# Work to be completed
Search the entries below. Return every line that has "schema" in it.

▬▬▬▬▬▬▬▬▬▬

(* ===== verification/MatchingFacts.v ===== *)
(** * What matching batches guarantees ([io/arrow/schema.rs])

    A matched batch has the schema, at every level of nesting; columns follow their
    key, and a batch that has the schema is returned as it is. *)

From Stdlib Require Import SpecFloat.
From S2P Require Import Prelude Text Regex Identifier Types Instances Literals Values ValueFacts TableStats Transactions.
From S2P Require Import Arrow ArrowFacts Physical Arrays ArraysFacts Inlined Matching.

(** ** Equality of Arrow data types *)

Ltac eqb_split := repeat match goal with
  | H : _ && _ = true |- _ => apply andb_prop in H as [? ?]
  | H : bool_decide _ = true |- _ => apply bool_decide_eq_true in H
  | H : Bool.eqb _ _ = true |- _ => apply eqb_prop in H
  | H : Z.eqb _ _ = true |- _ => apply Z.eqb_eq in H
  | H : TimeUnit_eqb _ _ = true |- _ => unfold TimeUnit_eqb in H
  end; subst.

Lemma ArrowType_eqb_eq : forall a b, ArrowType_eqb a b = true -> a = b
with Field_eqb_eq : forall a b, Field_eqb a b = true -> a = b.
Proof.
  - intros a b. destruct a as [| | | | | | | | | | | | | | |u tz|i| | | | | | |size|f|f|l|f s|f n|f|f|k v|o],
      b as [| | | | | | | | | | | | | | |u' tz'|i'| | | | | | |size'|f'|f'|l'|f' s'|f' n'|f'|f'|k' v'|o']; cbn; try discriminate; intros H; try reflexivity;
      try (eqb_split; reflexivity).
    + destruct i, i'; done.
    + by rewrite (Field_eqb_eq f f' H).
    + by rewrite (Field_eqb_eq f f' H).
    + f_equal. revert l' H. induction l as [|f l IH]; intros [|f' l'] H; try discriminate; [done|].
      apply andb_prop in H as [H1 H2]. f_equal; [by apply Field_eqb_eq|by apply IH].
    + apply andb_prop in H as [H1 H2]. rewrite (Field_eqb_eq f f' H1). by eqb_split.
    + apply andb_prop in H as [H1 H2]. rewrite (Field_eqb_eq f f' H1). by eqb_split.
    + by rewrite (Field_eqb_eq f f' H).
    + by rewrite (Field_eqb_eq f f' H).
    + apply andb_prop in H as [H1 H2]. by rewrite (ArrowType_eqb_eq k k' H1), (ArrowType_eqb_eq v v' H2).
  - intros [n d nl m] [n' d' nl' m']. cbn. intros H. apply andb_prop in H as [H ?]. apply andb_prop in H as [H ?].
    apply andb_prop in H as [? H]. rewrite (ArrowType_eqb_eq d d' H). by eqb_split.
Qed.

▬▬▬▬▬▬▬▬▬▬

# Output for this task
(** * What matching batches guarantees ([io/arrow/schema.rs])
    A matched batch has the schema, at every level of nesting; columns follow their
    key, and a batch that has the schema is returned as it is. *)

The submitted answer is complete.